Exercise
Provide nothing except how many lines of the data contain the word "parts".

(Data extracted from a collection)
Lemma unescape_escape s : query_unescape (query_escape s) = Some s.
Proof.
  induction s as [|c s IH]; [done|]. cbn [query_escape]. destruct (unreserved c) eqn:Eu.
  - apply unreserved_plain in Eu as (H1 & H2 & _). cbn [query_unescape]. rewrite !decide_False, IH by done. done.
  - case_decide as Hs; [subst c; cbn [query_unescape]; by rewrite IH|].
    destruct (nibbles c) as (Hh & Hl & Hc). cbn [query_unescape]. rewrite decide_True by done.
    rewrite !hex_digit_upper, IH, Hc by done. done.
Qed.
Lemma escape_safe s c : c ∈ ["&"%char; ";"%char; "="%char] -> contains_char (query_escape s) c = false.
Proof.
  intros Hc. induction s as [|d s IH]; [done|]. cbn [query_escape]. destruct (unreserved d) eqn:Eu.
  - apply unreserved_plain in Eu as (_ & _ & ? & ? & ?). cbn [contains_char]. rewrite IH, orb_false_r.
    apply bool_decide_false. intros ->. set_solver.
  - case_decide; cbn [contains_char].
    + rewrite IH, orb_false_r. apply bool_decide_false. intros <-. set_solver.
    + destruct (nibbles d) as (Hh & Hl & _). rewrite IH, !(bool_decide_false (hex_upper _ = _)) by by apply hex_upper_safe.
      simpl. rewrite orb_false_r. apply bool_decide_false. intros <-. set_solver.
Qed.

Lemma split_next x n : split ("last=" +:+ query_escape x +:+ "&n=" +:+ query_escape n) "&"%char
  = ["last=" +:+ query_escape x; "n=" +:+ query_escape n].
Proof.
  change ("last=" +:+ query_escape x +:+ "&n=" +:+ query_escape n)
    with (("last=" +:+ query_escape x) +:+ String "&" ("n=" +:+ query_escape n)).
  rewrite split_app, !split_single; [done|..]; rewrite contains_char_app, escape_safe by set_solver; done.
Qed.
Lemma escaped_pair k x : contains_char k "="%char = false -> contains_char k ";"%char = false -> query_unescape k = Some k ->
  query_pair (k +:+ "=" +:+ query_escape x) = Some (k, x).
Proof.
  intros H1 H2 H3. unfold query_pair.
  assert (contains_char (k +:+ "=" +:+ query_escape x) ";"%char = false) as ->.
  { rewrite !contains_char_app, H2, escape_safe by set_solver. done. }
  change (k +:+ "=" +:+ query_escape x) with (k +:+ String "=" (query_escape x)). rewrite Cut_char_app by done.
  simpl. by rewrite H3, unescape_escape.
Qed.
Lemma retain_same (G1 G2 : GoRuntime) keep l : @retain G1 keep l = @retain G2 keep l.
Proof.
  unfold retain. pose proof (visit_same G1 G2 (sb_build <$> l) _ (reflexivity _)) as Hv.
  rewrite (Permutation_length Hv). destruct (_ && _); [|done].
  rewrite (gosort_same G1 G2 Z.ltb _ _ (strict_total_less _ _ Z_ltb_total) Hv). done.
Qed.
Lemma snapshot_doc_same (G1 G2 : GoRuntime) keep k l1 l2 :
  l1 ≡ₚ l2 -> @snapshot_doc G1 keep k l1 = @snapshot_doc G2 keep k l2.
Proof.
  intros Hp. unfold snapshot_doc. destruct k as [[g a] v].
  rewrite (gosort_same G1 G2 build_less _ _ (strict_total_less _ _ build_less_total) Hp), (retain_same G1 G2).
  set (l := @retain G2 keep _). pose proof (visit_same G1 G2 (sb_kind <$> l) _ (reflexivity _)) as Hv.
  by rewrite (gosort_same G1 G2 str_ltb _ _ (strict_total_less _ _ str_ltb_total) Hv).
Qed.
Lemma snapshot_docs_same (G1 G2 : GoRuntime) keep ms1 ms2 :
  ms1 ≡ₚ ms2 -> @snapshot_docs G1 keep ms1 = @snapshot_docs G2 keep ms2.
Proof.
  intros Hp. unfold snapshot_docs. pose proof (omap_Permutation build_of _ _ Hp) as Hf.
  rewrite (gosort_same G1 G2 triple_less _ (@visit G2 _ (remove_dups (fst <$> omap build_of ms2)))).
  2: apply strict_total_less, triple_less_total. 2: apply visit_same; by rewrite Hf.
  generalize (@gosort G2 _ triple_less (@visit G2 _ (remove_dups (fst <$> omap build_of ms2)))). intros keys.
  induction keys as [|k keys IH]; [done|]. unfold omap in *. cbn [list_omap]. rewrite IH.
  rewrite (snapshot_doc_same G1 G2 keep k _ (snd <$> filter (fun kb => kb.1 = k) (omap build_of ms2))); [done|by rewrite Hf].
Qed.

(** *** Merged indexes *)

Lemma add_versions all vs :
  NoDup all -> NoDup (foldl add_version all vs)
  /\ forall v, v ∈ foldl add_version all vs <-> v ∈ all \/ (v <> "" /\ v ∈ vs).
Proof.
  revert all. induction vs as [|w vs IH]; intros all Hn; simpl; [set_solver|].
  destruct (IH (add_version all w)) as [Hd He].
  { unfold add_version. case_decide as Hc; [done|]. apply NoDup_app. split; [done|].
    split; [|apply NoDup_singleton]. intros x Hx ->%list_elem_of_singleton. tauto. }
  split; [done|]. intros v. rewrite He. unfold add_version. case_decide as Hc; set_solver.
Qed.

Lemma merge_parts_same (G1 G2 : GoRuntime) unmarshal parts acc :
  (forall a b, a <> b -> a <> "" -> b <> "" -> (exists p d, p ∈ parts /\ unmarshal p.2 = Some d /\ md_release d = a) ->
     (md_release acc = b \/ exists p d, p ∈ parts /\ unmarshal p.2 = Some d /\ md_release d = b) ->
     total_less version_less [a; b]) ->
  @merge_parts G1 unmarshal parts acc = @merge_parts G2 unmarshal parts acc.
Proof.
  revert acc. induction parts as [|[n body] parts IH]; intros acc Hr; simpl; [done|].
  destruct (unmarshal body) as [d|] eqn:Eu; [|done].
  assert (@merge_part G1 acc d = @merge_part G2 acc d) as ->.
  { unfold merge_part. do 2 f_equal. unfold isNewerVersion.
    destruct (decide (md_release acc = "")); [done|].
    destruct (decide (md_release d = "")) as [->|]; [done|]. destruct (decide (md_release d = md_release acc)) as [->|Hne].
    - case_bool_decide; simpl; [|done]. by destruct (bool_decide _), (bool_decide _).
    - rewrite (gosort_same G1 G2 version_less _ [md_release d; md_release acc]); [done| |done].
      apply Hr; [done..| |by left]. exists (n, body), d. set_solver. }
  apply IH. intros a b Hab Hna Hnb (p & d' & Hp & Hd' & Ha) Hb. apply Hr; [done..| |].
  - exists p, d'. set_solver.
  - destruct Hb as [Hb|(q & d'' & Hq & Hd'' & Hb)]; [|right; exists q, d''; set_solver].
    simpl in Hb. destruct (_ && _); [|by left]. right. exists (n, body), d. set_solver.
Qed.
(** ** Paths ([helm.go]) *)

Definition indexTTL : Z := 5 * Minute.
Definition indexPath : string := "index.yaml".
Definition chartsPrefix : string := "charts/".
Definition apiPrefix : string := "api/charts".
Definition remotePrefix : string := "remote/".
Definition not_found (why : string) : api_error * string := (ErrNotFound, why).
Definition helm_coord (name version : string) : PackageCoordinate := mkCoord "helm" name version.

(** The first dash before a digit. *)
Fixpoint cut_dash_digit (s : string) : option (string * string) :=
  match s with
  | EmptyString => None
  | String c s' =>
      match s' with
      | String d _ => if decide (c = "-"%char /\ is_Some (digit d)) then Some ("", s')
                      else '(a, b) ← cut_dash_digit s'; Some (String c a, b)
      | EmptyString => None
      end
  end.
Definition splitChartFile (file : string) : string * string :=
  let base := trim_suffix (trim_suffix file ".prov") ".tgz" in
  if decide (base = "") then ("", "") else default (base, "") (cut_dash_digit base).
Definition chartFile (name version : string) : string :=
  if decide (version = "") then name +:+ ".tgz" else name +:+ "-" +:+ version +:+ ".tgz".

Definition chartIntent (requestPath file remoteURL : string) : result (api_error * string) Intent :=
  if decide (file = "" \/ contains_char file "/"%char = true) then Err (not_found "not a chart file")
  else
    let '(name, version) := splitChartFile file in
    if decide (name = "") then Err (not_found "not a chart file name")
    else Ok (mkIntent IntentArtifact (helm_coord name version) 0 requestPath no_checksum (mkSource "" "") "" false remoteURL
               (if has_suffix file ".prov" then "text/plain; charset=utf-8" else "application/gzip") "" "").
(* ===== verification/ComposerTheory.v ===== *)
(** * What the Composer module guarantees

    Uploads can be fetched where they were put and a proxied archive's URL
    leads back to its origin; generated documents describe the uploads and are
    read back with their digests; a group promises an inventory only when all
    its members do, and keeps their order of trust; where this stops. *)

From S2P Require Import Prelude GoLib Semver State StateTheory Events Store Pipeline Publisher Policies Auth Server WriteRoutes ModLib Oci OciListings Maven Npm NpmTheory Helm Composer.
From Stdlib Require Import Sorting.Sorted.
Open Scope Z_scope.

Module ComposerTheory.
Import Server WriteRoutes Composer.

(** ** Paths *)

Lemma upload_path_ok p vendor name version :
  parseUploadPath p = Ok (vendor, name, version) -> p = hostedDistPath vendor name version.
Proof.
  unfold parseUploadPath. case_decide as Hp; [done|].
  destruct (split _ _) as [|v [|n [|file [|]]]] eqn:E; try done.
  destruct (has_suffix file ".zip") eqn:Hs; [|done]. cbn [negb]. destruct (existsb _ _); [done|]. intros [= -> -> <-].
  assert (file = trim_suffix file ".zip" +:+ ".zip") as Hf.
  { unfold trim_suffix, has_suffix in *. destruct (cut_suffix file ".zip") as [q b] eqn:Ec. simpl in Hs. subst b. by apply cut_suffix_true. }
  destruct (has_prefix p hostedDistPrefix) eqn:Hh; [|unfold trim_prefix in Hp; by rewrite Hh in Hp].
  apply has_prefix_spec in Hh as [rest ->]. rewrite trim_prefix_app in E. unfold hostedDistPath. f_equal.
  rewrite <-(join_split rest "/"%char), E. simpl. by rewrite <-Hf.
Qed.
Lemma parse_upload url_parse r p vendor name version :
  parseUploadPath p = Ok (vendor, name, version) -> Contains p ".." = false -> rq_path r = "/" +:+ p ->
  exists i, Parse url_parse r = Ok i /\ i_kind i = IntentArtifact
    /\ i_coord i = composer_coord (vendor +:+ "/" +:+ name) version /\ i_path i = p /\ i_url i = "".
Proof.
  intros Hp Hd Hr. pose proof (upload_path_ok _ _ _ _ Hp) as E. unfold Parse. rewrite Hr, trim_prefix_app, Hd.
  rewrite decide_False by (subst p; intros [?|?]; done). rewrite decide_False by (subst p; done).
  rewrite decide_False by (subst p; done). replace (has_prefix p "p2/") with false by (by subst p). cbn [andb].
  replace (has_prefix p hostedDistPrefix) with true by (subst p; symmetry; apply has_prefix_app_r).
  rewrite Hp. eexists. done.
Qed.
(* ===== verification/AdminApi.v ===== *)
(** * The admin API's configuration surface ([core/adminapi])

    [config.go] (authorization, the whole document, the read-modify-write every
    edit goes through), the handlers of [resources.go] and their routes of
    [router.go]. A replica's part of the state is [AW]: its configuration
    manager, the source all replicas share, and the feeds it was asked to
    reindex. An edit holds the site-wide lock from its read of the document to
    its write, so one request is one step; what may fail around it (the
    database, the lock) is part of [Deps].

    The YAML encoder and decoder, the JSON decoder and the text of Go's [%q]
    are parameters. The audit log is left out. *)

From S2P Require Import Prelude GoLib Access Store Pipeline Policies Auth Config ConfigManager YamlEdit Server WriteRoutes ModLib.
Open Scope Z_scope.

Module AdminApi.
Import Auth Config ConfigManager YamlEdit Server.

(** ** Answers *)

Inductive cfg_error :=
| NeedsDatabase
| LockFailed
| StaleVersion (have expected : string)
| BadCurrent
| EditFailed (e : edit_error)
| EncodeFailed
| FromManager (e : manager_error).

Inductive payload :=
| PError (msg : string)
| PCause (e : cfg_error)                                    (** an error's own text *)
| PDocument (version source : string) (writable : bool) (doc : string)
| PVersion (version : string) (created : option bool)
| PFeeds (version : string) (l : list FeedConfig)
| PFeed (f : FeedConfig)
| PAdmins (version : string) (l : list string)
| PPattern (version pattern : string)
| PIssuers (version : string) (l : list OIDCIssuer)
| PIssuer (o : OIDCIssuer)
| PPeers (version : string) (l : list PeerConfig)
| PPeer (p : PeerConfig)
| PPolicies (version : string) (l : list AccessPolicyConfig)
| PPolicy (p : AccessPolicyConfig)
| PBindings (version : string) (l : list BindingConfig)
| PBinding (b : BindingConfig).

Record Answer := mkAnswer { an_status : Z; an_etag : option string; an_body : payload }.

(** [writeError], and [writeJSON] without an ETag. *)
Definition writeError (status : Z) (msg : string) : Answer := mkAnswer status None (PError msg).
Definition fail : Answer := writeError 500 "internal error".
Definition writeJSON (status : Z) (body : payload) : Answer := mkAnswer status None body.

Response area
5